Stored data entries
┄┄┄┄┄┄┄┄┄┄

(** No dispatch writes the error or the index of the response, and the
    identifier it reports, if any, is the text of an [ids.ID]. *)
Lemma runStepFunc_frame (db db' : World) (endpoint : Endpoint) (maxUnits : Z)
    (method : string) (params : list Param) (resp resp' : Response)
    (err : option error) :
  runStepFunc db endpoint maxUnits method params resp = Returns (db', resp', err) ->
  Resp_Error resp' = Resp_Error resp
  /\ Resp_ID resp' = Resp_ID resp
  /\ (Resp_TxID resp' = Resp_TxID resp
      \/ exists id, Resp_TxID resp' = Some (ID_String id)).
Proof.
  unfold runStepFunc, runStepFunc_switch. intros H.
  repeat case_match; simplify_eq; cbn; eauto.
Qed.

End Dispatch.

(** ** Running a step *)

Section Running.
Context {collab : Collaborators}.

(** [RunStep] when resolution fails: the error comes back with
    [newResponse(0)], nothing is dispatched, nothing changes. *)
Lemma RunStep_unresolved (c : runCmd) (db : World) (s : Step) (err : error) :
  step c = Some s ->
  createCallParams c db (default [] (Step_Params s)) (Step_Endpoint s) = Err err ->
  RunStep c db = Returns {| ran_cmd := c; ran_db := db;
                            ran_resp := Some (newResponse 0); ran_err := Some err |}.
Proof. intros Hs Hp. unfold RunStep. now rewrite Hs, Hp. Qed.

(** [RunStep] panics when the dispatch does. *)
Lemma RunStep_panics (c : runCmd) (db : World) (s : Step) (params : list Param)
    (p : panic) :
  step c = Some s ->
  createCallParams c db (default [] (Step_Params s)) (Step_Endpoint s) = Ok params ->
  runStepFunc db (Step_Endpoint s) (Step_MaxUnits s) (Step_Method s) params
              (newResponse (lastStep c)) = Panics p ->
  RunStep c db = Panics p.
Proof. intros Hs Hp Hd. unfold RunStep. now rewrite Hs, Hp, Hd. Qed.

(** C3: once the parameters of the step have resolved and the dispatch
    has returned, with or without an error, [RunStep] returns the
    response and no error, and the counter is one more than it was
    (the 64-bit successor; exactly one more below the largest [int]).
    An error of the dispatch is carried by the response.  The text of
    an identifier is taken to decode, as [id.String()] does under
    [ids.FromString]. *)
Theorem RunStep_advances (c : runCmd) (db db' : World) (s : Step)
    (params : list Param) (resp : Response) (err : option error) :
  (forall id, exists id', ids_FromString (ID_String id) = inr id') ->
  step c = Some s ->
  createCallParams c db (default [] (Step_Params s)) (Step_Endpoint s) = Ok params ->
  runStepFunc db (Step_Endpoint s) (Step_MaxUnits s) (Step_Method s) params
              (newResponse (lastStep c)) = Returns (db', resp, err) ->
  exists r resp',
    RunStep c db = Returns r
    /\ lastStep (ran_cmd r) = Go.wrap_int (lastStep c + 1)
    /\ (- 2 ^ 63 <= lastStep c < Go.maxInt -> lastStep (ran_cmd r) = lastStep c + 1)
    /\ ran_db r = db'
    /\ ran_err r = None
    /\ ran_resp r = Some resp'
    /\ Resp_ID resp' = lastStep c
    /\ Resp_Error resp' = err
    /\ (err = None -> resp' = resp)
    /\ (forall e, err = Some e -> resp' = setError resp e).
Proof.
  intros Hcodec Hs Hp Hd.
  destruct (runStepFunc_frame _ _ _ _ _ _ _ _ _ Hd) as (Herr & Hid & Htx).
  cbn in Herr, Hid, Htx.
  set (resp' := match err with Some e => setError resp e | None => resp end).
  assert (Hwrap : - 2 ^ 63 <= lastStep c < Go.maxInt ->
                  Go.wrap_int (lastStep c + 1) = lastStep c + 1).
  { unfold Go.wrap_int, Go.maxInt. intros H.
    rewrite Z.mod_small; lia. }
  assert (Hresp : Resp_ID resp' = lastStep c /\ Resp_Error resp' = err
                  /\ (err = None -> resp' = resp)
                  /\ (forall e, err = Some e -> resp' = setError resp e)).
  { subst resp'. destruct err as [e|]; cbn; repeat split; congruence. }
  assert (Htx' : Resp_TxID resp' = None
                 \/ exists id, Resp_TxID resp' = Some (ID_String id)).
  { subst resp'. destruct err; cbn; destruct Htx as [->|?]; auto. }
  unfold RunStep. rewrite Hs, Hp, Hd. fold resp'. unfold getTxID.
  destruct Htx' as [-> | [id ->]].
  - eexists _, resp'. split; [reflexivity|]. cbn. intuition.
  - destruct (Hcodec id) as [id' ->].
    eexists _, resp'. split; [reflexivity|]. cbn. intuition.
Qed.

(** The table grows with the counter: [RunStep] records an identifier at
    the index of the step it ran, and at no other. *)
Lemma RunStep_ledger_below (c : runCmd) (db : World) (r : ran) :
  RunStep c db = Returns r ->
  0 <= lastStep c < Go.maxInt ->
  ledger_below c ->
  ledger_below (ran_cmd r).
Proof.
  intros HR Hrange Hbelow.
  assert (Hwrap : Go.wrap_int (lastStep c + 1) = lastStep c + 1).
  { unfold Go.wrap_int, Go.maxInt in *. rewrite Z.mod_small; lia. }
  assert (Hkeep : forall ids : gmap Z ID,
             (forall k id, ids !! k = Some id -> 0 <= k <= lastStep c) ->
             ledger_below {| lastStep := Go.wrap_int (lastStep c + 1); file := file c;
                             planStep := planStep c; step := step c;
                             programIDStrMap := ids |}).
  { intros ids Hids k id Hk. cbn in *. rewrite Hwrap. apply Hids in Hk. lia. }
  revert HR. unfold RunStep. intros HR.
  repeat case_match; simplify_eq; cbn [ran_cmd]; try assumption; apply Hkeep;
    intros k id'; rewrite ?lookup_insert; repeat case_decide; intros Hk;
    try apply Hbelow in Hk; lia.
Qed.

┄┄┄┄┄┄┄┄┄┄

# What is needed:
Lines containing the string "does" are the ones to copy from the entries above.

# Answer box:
(** [RunStep] panics when the dispatch does. *)
    an identifier is taken to decode, as [id.String()] does under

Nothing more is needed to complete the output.